##### Recorded information #####
(* ===== verification/Hub.v ===== *)
(** The message hub of the client ([src/client.go], [processMsg]), its callers and the
    connections' senders ([handleSend]), as a transition system.

    A caller is a number.  It blocks on [cc.msgIn <-] ([h_calling]), then on its own channel
    or the end of the context ([h_waiting]).  The hub blocks on [cc.sendHandle <-] and on a
    caller's channel; it looks at the context between messages only. *)
From S2P Require Import Prelude Message Client.

(** [HSending] and [HDelivering] are the two places where the hub blocks on an unbuffered
    channel. *)
Inductive hub_state : Set :=
  | HIdle
  | HSending (m : clientWrappedMsg)
  | HDelivering (waiter : nat) (m : clientWrappedMsg)
  | HReturned.

Record hub : Set := {
  h_state : hub_state;
  h_done : bool;                              (* the context has ended *)
  h_resCache : gmap Z nat;                    (* request ID to the caller's channel *)
  h_calling : gmap nat clientWrappedMsg;      (* callers blocked on msgIn, and their request *)
  h_waiting : gmap nat Z;                     (* callers in their select, and the ID they wait for *)
  h_wire : list clientWrappedMsg;             (* requests written to some connection *)
  h_answers : list (nat * clientWrappedMsg);  (* what each caller received, oldest first *)
}.

Definition hub_init : hub :=
  {| h_state := HIdle; h_done := false; h_resCache := ∅; h_calling := ∅; h_waiting := ∅; h_wire := []; h_answers := [] |}.

Definition set_state (s : hub_state) (h : hub) : hub :=
  {| h_state := s; h_done := h_done h; h_resCache := h_resCache h; h_calling := h_calling h;
     h_waiting := h_waiting h; h_wire := h_wire h; h_answers := h_answers h |}.

(** A caller reaches [cc.msgIn <-]. *)
Definition hub_call (w : nat) (m : clientWrappedMsg) (h : hub) : hub :=
  {| h_state := h_state h; h_done := h_done h; h_resCache := h_resCache h; h_calling := <[w := m]> (h_calling h);
     h_waiting := h_waiting h; h_wire := h_wire h; h_answers := h_answers h |}.

(** [case msg := <-cc.msgIn]: the hub takes a caller's request. *)
Definition hub_submit (w : nat) (m : clientWrappedMsg) (h : hub) : hub :=
  {| h_state := HSending m; h_done := h_done h; h_resCache := <[msg_GetID (fst m) := w]> (h_resCache h);
     h_calling := delete w (h_calling h); h_waiting := <[w := msg_GetID (fst m)]> (h_waiting h);
     h_wire := h_wire h; h_answers := h_answers h |}.

(** [cc.sendHandle <- msg], taken by a [handleSend] whose write succeeds or fails. *)
Definition hub_sent (ok : bool) (m : clientWrappedMsg) (h : hub) : hub :=
  {| h_state := HIdle; h_done := h_done h; h_resCache := h_resCache h; h_calling := h_calling h;
     h_waiting := h_waiting h; h_wire := if ok then h_wire h ++ [m] else h_wire h; h_answers := h_answers h |}.

(** [case wmsg := <-cc.receiveHandle]: a response arrives. *)
Definition hub_receive (m : clientWrappedMsg) (h : hub) : hub :=
  set_state match h_resCache h !! msg_GetID (fst m) with
            | Some w => HDelivering w m | None => HIdle end h.

(** [ch <- wmsg], taken by its caller, and [delete(resCache, key)]. *)
Definition hub_deliver (w : nat) (m : clientWrappedMsg) (h : hub) : hub :=
  {| h_state := HIdle; h_done := h_done h; h_resCache := delete (msg_GetID (fst m)) (h_resCache h);
     h_calling := h_calling h; h_waiting := delete w (h_waiting h); h_wire := h_wire h;
     h_answers := h_answers h ++ [(w, m)] |}.

(** [case <-cc.ctx.Done()] of a caller: it returns [ctx.Err()]. *)
Definition hub_leave (w : nat) (h : hub) : hub :=
  {| h_state := h_state h; h_done := h_done h; h_resCache := h_resCache h; h_calling := h_calling h;
     h_waiting := delete w (h_waiting h); h_wire := h_wire h; h_answers := h_answers h |}.

(** The context ends. *)
Definition hub_end (h : hub) : hub :=
  {| h_state := h_state h; h_done := true; h_resCache := h_resCache h; h_calling := h_calling h;
     h_waiting := h_waiting h; h_wire := h_wire h; h_answers := h_answers h |}.

(** A caller makes one call at a time, with an ID of its own ([genMsgID]). *)
Definition may_call (w : nat) (m : clientWrappedMsg) (h : hub) : Prop :=
  h_calling h !! w = None ∧ h_waiting h !! w = None ∧ h_resCache h !! msg_GetID (fst m) = None ∧
  ∀ v k, h_calling h !! v = Some k → msg_GetID (fst k) ≠ msg_GetID (fst m).

Inductive hub_step (h : hub) : hub → Prop :=
  | hub_step_call w m : may_call w m h → hub_step h (hub_call w m h)
  | hub_step_submit w m : h_state h = HIdle → h_calling h !! w = Some m → hub_step h (hub_submit w m h)
  | hub_step_sent ok m : h_state h = HSending m → hub_step h (hub_sent ok m h)
  | hub_step_receive m : h_state h = HIdle → hub_step h (hub_receive m h)
  | hub_step_deliver w m : h_state h = HDelivering w m → h_waiting h !! w = Some (msg_GetID (fst m)) →
      hub_step h (hub_deliver w m h)
  | hub_step_leave w i : h_done h = true → h_waiting h !! w = Some i → hub_step h (hub_leave w h)
  | hub_step_end : hub_step h (hub_end h)
  | hub_step_return : h_state h = HIdle → h_done h = true → hub_step h (set_state HReturned h).

(** ** Invariant *)

(** The cache has the waiting callers, and until the context ends nobody else; the callers
    on [msgIn] have IDs of their own. *)
Record hub_inv (h : hub) : Prop := {
  hi_cached w i : h_waiting h !! w = Some i → h_resCache h !! i = Some w;
  hi_waits w i : h_resCache h !! i = Some w → h_done h = false → h_waiting h !! w = Some i;
  hi_deliver w m : h_state h = HDelivering w m → h_resCache h !! msg_GetID (fst m) = Some w;
  hi_one w m : h_calling h !! w = Some m → h_waiting h !! w = None;
  hi_fresh w m : h_calling h !! w = Some m → h_resCache h !! msg_GetID (fst m) = None;
  hi_apart w v m k : h_calling h !! w = Some m → h_calling h !! v = Some k →
    msg_GetID (fst m) = msg_GetID (fst k) → w = v;
}.

Lemma hub_inv_init : hub_inv hub_init.
Proof. split; intros; simpl in *; rewrite ?lookup_empty in *; congruence. Qed.

Lemma hub_call_inv w m h : hub_inv h → may_call w m h → hub_inv (hub_call w m h).
Proof.
  intros [Hc Hw Hd Ho Hf Ha] (Hn & Hnw & Hnr & Hne). split; simpl; try done.
  - intros v k. rewrite lookup_insert_Some. intros [[-> ->]|[_ Hv]]; [done|by eapply Ho].
  - intros v k. rewrite lookup_insert_Some. intros [[-> ->]|[_ Hv]]; [done|by eapply Hf].
  - intros v u k l. rewrite !lookup_insert_Some. intros [[-> ->]|[_ Hv]] [[-> ->]|[_ Hu]] E; try done.
    + by destruct (Hne _ _ Hu).
    + by destruct (Hne _ _ Hv).
    + by eapply Ha.
Qed.

Lemma hub_submit_inv w m h : hub_inv h → h_state h = HIdle → h_calling h !! w = Some m → hub_inv (hub_submit w m h).
Proof.
  intros [Hc Hw Hd Ho Hf Ha] Hs Hm. pose proof (Ho _ _ Hm) as Hnw. pose proof (Hf _ _ Hm) as Hnr. split; simpl; try done.
  - intros v i. rewrite !lookup_insert_Some. intros [[-> ->]|[Hne Hv]]; [by left|]. right.
    apply Hc in Hv. split; [congruence|done].
  - intros v i. rewrite !lookup_insert_Some. intros [[-> ->]|[Hne Hv]] Hl; [by left|]. right.
    specialize (Hw _ _ Hv Hl). split; [congruence|done].
  - intros v k. rewrite lookup_delete_Some. intros [Hne Hv]. rewrite lookup_insert_ne by done. by eapply Ho.
  - intros v k. rewrite lookup_delete_Some. intros [Hne Hv]. rewrite lookup_insert_ne; [by eapply Hf|].
    intros E. apply Hne. by eapply Ha.
  - intros v u k l. rewrite !lookup_delete_Some. intros [_ Hv] [_ Hu]. by eapply Ha.
Qed.

Lemma hub_deliver_inv w m h : hub_inv h → h_state h = HDelivering w m → hub_inv (hub_deliver w m h).
Proof.
  intros [Hc Hw Hd Ho Hf Ha] Hs. pose proof (Hd _ _ Hs) as Hcw. split; simpl; try done.
  - intros v i. rewrite !lookup_delete_Some. intros [Hne Hv]. apply Hc in Hv. split; [congruence|done].
  - intros v i. rewrite !lookup_delete_Some. intros [Hne Hv] Hl. specialize (Hw _ _ Hcw Hl) as Hww.
    specialize (Hw _ _ Hv Hl). split; [congruence|done].
  - intros v k Hv. apply lookup_delete_None. right. by eapply Ho.
  - intros v k Hv. apply lookup_delete_None. right. by eapply Hf.
Qed.

Lemma hub_step_inv h h' : hub_inv h → hub_step h h' → hub_inv h'.
Proof.
  intros Hi Hst. destruct Hst as [w m Hm|w m Hs Hm|ok m Hs|m Hs|w m Hs Hw|w i Hd Hw| |Hs Hd].
  - by apply hub_call_inv.
  - by apply hub_submit_inv.
  - destruct Hi. by split.
  - destruct Hi as [Hc Hw Hd Ho Hf Ha]. split; simpl; try done. intros w k. by destruct (h_resCache h !! _) eqn:E; intros [= -> ->].
  - by apply hub_deliver_inv.
  - destruct Hi as [Hc Hw' Hd' Ho Hf Ha]. split; simpl; try done; try congruence.
    + intros v j. rewrite lookup_delete_Some. intros [_ Hv]. by apply Hc.
    + intros v k Hv. apply lookup_delete_None. right. by eapply Ho.
  - destruct Hi. by split.
  - destruct Hi. by split.
Qed.

Lemma hub_reachable_inv h : rtc hub_step hub_init h → hub_inv h.
Proof.
  apply (rtc_ind_r (λ h, hub_inv h)); [apply hub_inv_init|]. intros h1 h2 _ Hs Hi. by eapply hub_step_inv.
Qed.

(** Once the context has ended it stays so. *)
Lemma hub_done_step h h' : hub_step h h' → h_done h = true → h_done h' = true.
Proof. by destruct 1. Qed.

Lemma hub_live_before h h' : rtc hub_step h h' → h_done h' = false → h_done h = false.
Proof.
  induction 1 as [|h1 h2 h3 Hst _ IH]; [done|]. intros Hd. destruct (h_done h1) eqn:E; [|done].
  apply (hub_done_step _ _ Hst) in E. by rewrite IH in E.
Qed.

(** ** A network that invents nothing *)

(** A step of the hub with a server that answers requests it was sent: a response the hub
    takes up has the ID of a request on the wire. *)
Definition honest_step (h h' : hub) : Prop :=
  hub_step h h' ∧ ∀ w r, h_state h = HIdle → h_state h' = HDelivering w r →
    ∃ k, k ∈ h_wire h ∧ msg_GetID (fst k) = msg_GetID (fst r).

(** The caller [w] has a request of ID [i] that the hub no longer has and no connection ever
    had; [l] are the answers at the time. *)
Record hub_lost (w : nat) (i : Z) (l : list (nat * clientWrappedMsg)) (h : hub) : Prop := {
  lo_wire k : k ∈ h_wire h → msg_GetID (fst k) ≠ i;
  lo_sending k : h_state h = HSending k → msg_GetID (fst k) ≠ i;
  lo_delivering v r : h_state h = HDelivering v r → msg_GetID (fst r) ≠ i;
  lo_cached : h_resCache h !! i = Some w;
  lo_answers v r : (v, r) ∈ h_answers h → msg_GetID (fst r) = i → (v, r) ∈ l;
}.

Lemma hub_lost_step w i l h h' : hub_inv h → honest_step h h' → hub_lost w i l h → hub_lost w i l h'.
Proof.
  intros Hi [Hst Hnet] [Lw Ls Ld Lc La].
  destruct Hst as [v k _|v k Hs Hk|ok k Hs|k Hs|v k Hs Hv|v k Hd Hv| |Hs Hd]; try by split.
  - assert (msg_GetID (fst k) ≠ i) as Hne by (intros <-; apply (hi_fresh _ Hi) in Hk; congruence).
    split; simpl; try done; [by intros ? [= <-]|by rewrite lookup_insert_ne].
  - split; simpl; try done. intros k'. destruct ok; [|apply Lw].
    intros [Hin| ->%list_elem_of_singleton]%elem_of_app; [by apply Lw|by apply Ls].
  - split; simpl; try done; [by intros k'; case_match|].
    intros v r Hv. simpl in Hnet. destruct (Hnet v r Hs Hv) as (q & Hq & <-). by apply Lw.
  - split; simpl; try done; [rewrite lookup_delete_ne; [done|by eapply Ld]|].
    intros u r [Hin|Heq%list_elem_of_singleton]%elem_of_app E; [by apply La|]. simplify_eq. by destruct (Ld v k Hs).
Qed.

Lemma hub_lost_run w i l h h' : rtc hub_step hub_init h → rtc honest_step h h' → hub_lost w i l h →
  rtc hub_step hub_init h' ∧ hub_lost w i l h'.
Proof.
  intros Hr. induction 1 as [|h1 h2 h3 Hst _ IH]; [done|]. intros Hl. apply IH; [by eapply rtc_r; [|apply Hst]|].
  eapply hub_lost_step; [by apply hub_reachable_inv|done..].
Qed.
#####
» About this task:
Could you set down, exactly as written, the lines above between the one holding "h (hub_submit w m h)" and the one holding "hub_step h (hub_deliver w m h)", inclusive, and nothing more?

» Answer space:
  | hub_step_submit w m : h_state h = HIdle → h_calling h !! w = Some m → hub_step h (hub_submit w m h)
  | hub_step_sent ok m : h_state h = HSending m → hub_step h (hub_sent ok m h)
  | hub_step_receive m : h_state h = HIdle → hub_step h (hub_receive m h)
  | hub_step_deliver w m : h_state h = HDelivering w m → h_waiting h !! w = Some (msg_GetID (fst m)) →
      hub_step h (hub_deliver w m h)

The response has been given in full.